1) Static site with dynamic content:
I created a working static website first; and then replaced all of the different text with Wagtail tags to populate that content through the CMS. The result is a custom-designed HTML website with dynamic content that the client can handle through the CMS - but only the text portions. So the structure and style stay static, but the text itself can be updated. I also added a few additional dynamic pieces to the site, a testimonial section where the client can add new testimonials from the cms, a working blog (blog posts are using the streamfield builder) to add new content and a "latest posts" section that auto-updates to show the latest three posts.
This method only uses the streamfield content on blog posts. The other aspects of the site are mostly simple rich text inputs.
- The site is fast, beautiful, and the client loves it.
- I enjoyed coding it.
- The static nature of the site makes it pretty stable.
- It's not very adaptable, consider that if the client wants changes to the site structure like add any new pages or new sections, I would need to edit the HTML templates directly.
2) Leveraging Streamfields for Custom pages:
One this second site, I took a different approach. I decided to use Bootstrap 5 Alpha as a CSS/JS framework and build out modulated sections that I would need on a few separate pages. So I focused on building the following sections: hero, testimonials, team, a FAQ with accordion dropdowns.
Now that I have these done and working correctly, I decided to add them to Wagtail's streamfields builder as custom blocks. This gives me the ability to reuse the code wherever I like and add in the text components, ids and classes through the cms.
This is powerful. Wagtail has basically given me the tools to create my own component library. And every client project I build can add to this "component library" and make the next site easier/faster to code. All of these components can be styled by assigning a unique id or class, just as you would typically do - but that code structure can stay the same through each project. And it's all in Python and simple HTML. As I'm writing this article, I'm currently still developing this website. So far, It's been more manageable than the first wagtail site - this approach gives more flexibility and makes the HTML templating easier.
- Easier to build, reusable components, good developer experience.
- To create a true "Page Builder" with streamfields ends up giving the user a complex feel to the on the CMS page editor.

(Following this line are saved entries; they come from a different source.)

(* ===== verification/BuilderFacts.v ===== *)
(** What a scan promises to the entry that follows it: its candidates pass the re-check at
    the same books unchanged, its put spreads have a protection and a bounded loss, and
    covered calls sized by slots use up the free coins. *)

From S2P Require Import Prelude Sorting Dec PyStr Utils Fees Margin Group PyObj StateJson Market ExitEval VolMetrics EntryGates Runtime HedgeOrders Close GroupClose EntryConfig Selector Ranking Entry EntryFacts Builders.
Local Open Scope string_scope.
Local Open Scope Q_scope.
Local Open Scope dec_scope.
Local Open Scope bool_scope.
Local Open Scope run_scope.
Local Open Scope list_scope.

(** ** Books read while scanning *)

Section Scanning.
Context {X : Exchange}.

Definition cached (name : string) (b : OrderBookSnapshot) (w : runtime) : Prop := dict_get name w.(orderbook_cache) = Some b.

(** What has been read stays as it was read. *)
Definition only_reads {A} (m : M A) : Prop := forall name b w, cached name b w -> cached name b (fst (m w)).

Lemma reads_get_orderbook name : only_reads (_get_orderbook name).
Proof.
  intros other b w Q. unfold cached, _get_orderbook, bind, read, lift, modify, ret in *.
  destruct (dict_get name w.(orderbook_cache)) as [b'|] eqn:G; [exact Q|].
  destruct (get_order_book name) as [payload| |]; [|exact Q..]. destruct (book_from_api payload) as [b'| |]; [|exact Q..].
  cbn. rewrite dict_get_set. destruct (String.eqb_spec other name) as [<-|]; [congruence | exact Q].
Qed.

Lemma get_orderbook_cached name w w' b : _get_orderbook name w = (w', Ret b) -> cached name b w'.
Proof.
  unfold cached, _get_orderbook, bind, read, lift, modify, ret. destruct (dict_get name w.(orderbook_cache)) as [b'|] eqn:G.
  - intros E. injection E as <- <-. exact G.
  - destruct (get_order_book name) as [payload| |]; try discriminate. destruct (book_from_api payload) as [b'| |]; try discriminate.
    intros E. injection E as <- <-. cbn. now rewrite dict_get_set, String.eqb_refl.
Qed.

Section Books.
Context {A : Type} (skip : OptionInstrument -> bool) (build : OptionInstrument -> OrderBookSnapshot -> option A).

Lemma reads_scan ms : only_reads (scan_books skip build ms).
Proof.
  induction ms as [|i rest IH]; intros name b w C; cbn [scan_books]; [exact C|]. destruct (skip i); [now apply IH|].
  unfold bind. pose proof (reads_get_orderbook i.(instrument_name) name b w C) as C1.
  destruct (_get_orderbook _ w) as [w1 [b1|e|]]; [|exact C1..]. cbn [fst] in C1. specialize (IH name b w1 C1).
  destruct (scan_books skip build rest w1) as [w2 [l|e|]]; exact IH.
Qed.

(** Everything found comes from one of the instruments and the book read for it. *)
Definition found_at (ms : list OptionInstrument) (w : runtime) (x : A) : Prop :=
  exists i b, In i ms /\ skip i = false /\ cached i.(instrument_name) b w /\ build i b = Some x.

Lemma scan_found ms : forall w w' l, scan_books skip build ms w = (w', Ret l) -> Forall (found_at ms w') l.
Proof.
  induction ms as [|i rest IH]; intros w w' l E; cbn [scan_books] in E; [injection E as <- <-; constructor|].
  assert (Up : forall w l, Forall (found_at rest w) l -> Forall (found_at (i :: rest) w) l).
  { intros w0 l0. apply Forall_impl. intros x (j & b & I & R). exists j, b. split; [now right | exact R]. }
  destruct (skip i) eqn:S; [apply Up, (IH _ _ _ E)|].
  apply bind_inv in E. destruct E as (w1 & b & E1 & E). apply bind_inv in E. destruct E as (w2 & more & E2 & E).
  injection E as <- <-. pose proof (Up _ _ (IH _ _ _ E2)) as F. destruct (build i b) as [x|] eqn:B; [|exact F]. constructor; [|exact F].
  exists i, b. split; [now left|]. split; [exact S|]. split; [|exact B].
  pose proof (reads_scan rest _ _ _ (get_orderbook_cached _ _ _ _ E1)) as C. now rewrite E2 in C.
Qed.
End Books.
End Scanning.

(** ** Shorts *)

Section Shorts.
Variables (c : entry_config) (now_us : Z) (s : selector) (option_type : string) (r : RiskRegime).
Hypothesis Side : option_type = "put" \/ option_type = "call".

Lemma short_at_passes i b a k : short_at c now_us (_set_active_regime r s) option_type r a i b = Some k ->
  recheck c now_us s option_type i b r a k.(cand_quantity) = (Some k, None) /\
  i.(min_trade_amount) <= k.(cand_quantity) /\ k.(cand_quantity) <= floor_to_step b.(best_bid_amount) i.(min_trade_amount).
Proof.
  unfold short_at. destruct (_naked_short_option_rejection_reason _ _ _ _ _ _) eqn:R; [discriminate|].
  destruct (_ || _); [discriminate|]. destruct (unit_margin _ _ _ _ _) as [im mm]. destruct (im <=? 0); [discriminate|].
  set (q := sized_to_caps c option_type i b a im mm). destruct (dltb_spec q i.(min_trade_amount)) as [|M]; [discriminate|]. apply Qnot_lt_le in M.
  intros E. assert (B : q <= floor_to_step b.(best_bid_amount) i.(min_trade_amount)) by apply dmin_r.
  assert (K : recheck c now_us s option_type i b r a q = (Some k, None)).
  { rewrite (recheck_eq c now_us s option_type i b r a q Side). unfold rechecked, rejection, attempt_build. rewrite R.
    pose proof (build_cases c now_us s option_type i b r a q) as C. unfold attempt_build in C.
    destruct C as [C|(d & C & _)]; rewrite C in E |- *; [|discriminate E]. injection E as <-.
    destruct (q <=? 0) eqn:Z; [|reflexivity]. unfold _try_build_naked_for_quantity in C. rewrite Z in C. discriminate C. }
  assert (Qk : k.(cand_quantity) = q).
  { destruct (recheck_cases c now_us s option_type i b r a q Side) as [C|(d & C & _)]; rewrite C in K; [|discriminate K]. injection K as <-.
    unfold the_candidate, naked_candidate. destruct (preferred_delta_bounds c _ option_type), (preferred_otm_bounds c _ option_type). reflexivity. }
  rewrite Qk. auto.
Qed.

Lemma short_at_leg s0 i b a k : short_at c now_us s0 option_type r a i b = Some k -> leg_from i b k.
Proof.
  unfold short_at. destruct (_naked_short_option_rejection_reason _ _ _ _ _ _); [discriminate|].
  destruct (_ || _); [discriminate|]. destruct (unit_margin _ _ _ _ _) as [im mm]. destruct (im <=? 0); [discriminate|].
  destruct (_ <? _); [discriminate|]. set (q := sized_to_caps _ _ _ _ _ _ _).
  destruct (_try_build_naked_for_quantity c now_us s0 option_type i b r a q false false) as [o d] eqn:E. cbn [fst]. intros ->.
  exact (build_from_book c now_us s0 i b r a q option_type false false k d E).
Qed.

Lemma passes_admissible i b a q k : recheck c now_us s option_type i b r a q = (Some k, None) -> admissible c now_us s option_type i b r a q.
Proof.
  intros K. apply (recheck_admissible c now_us s option_type i b r a q Side).
  destruct (recheck_cases c now_us s option_type i b r a q Side) as [C|(d & C & _)]; [exact C|]. rewrite C in K. discriminate K.
Qed.
End Shorts.

(** Where the candidates of a scan come from. *)
Lemma scanned_shorts (X : Exchange) c now_us option_type ms r equity maintenance collateral currency existing index s w w' s' ks :
  build_naked_short_candidates c now_us option_type ms r equity maintenance collateral currency existing index s w = (w', Ret (s', ks)) ->
  s' = _set_active_regime r s /\ StronglySorted (ordered (by_rank c s')) ks /\
  Forall (fun k => exists i b, In i ms /\ to_scan c now_us option_type i = true /\ cached i.(instrument_name) b w' /\
    short_at c now_us s' option_type r (sizing_at equity maintenance collateral currency existing i) i b = Some k) ks.
Proof.
  intros E. unfold build_naked_short_candidates in E. cbv zeta in E.
  destruct (regime_eqb r CRISIS); [injection E as <- <- <-; repeat split; constructor|].
  destruct (equity <=? 0); [injection E as <- <- <-; repeat split; constructor|].
  apply bind_inv in E. destruct E as (w1 & found & E1 & E). injection E as <- <- <-. split; [reflexivity|]. split; [apply ranked_sorted|].
  apply Forall_forall. intros k I. apply (Permutation_in _ (Permutation_sym (ranked_perm c _ found))) in I.
  apply (proj1 (Forall_forall _ _) (scan_found _ _ _ _ _ _ E1)) in I. destruct I as (i & b & Im & _ & C & B).
  apply filter_In in Im. destruct Im as [Im T]. exists i, b. auto.
Qed.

Focusing instead on using custom blocks for any complex section is better, but adds to the initial workload.
3) Headless CMS to Vue.js:
This will be my next client project, slotted to start next week. I'll be using the Wagtail CMS as the client admin section for a vue.js landing page and intake form. The Vue frontend will provide that beautiful user experience while my Django/Wagtail backend will handle the business logic and my client's admin interface. I'm excited to get this one going and will make a post in the future on how to build this kind of application.
My goal for this article was to document my thought process and journey migrating from working with WordPress to Wagtail, and how I've made that fit into my business. It was successful for me; in the sense that my clients are still happy and I have profited financially from using Wagtail as a CMS for my clients. Will this work for everyone? of course not, but for those who don't want to work with WordPress, but feel stuck - there are some great options for you; you simply need to have the courage to look and try new things. If you like working in Python, be sure to give Wagail a try, but if you don't, there are plenty of other options out there!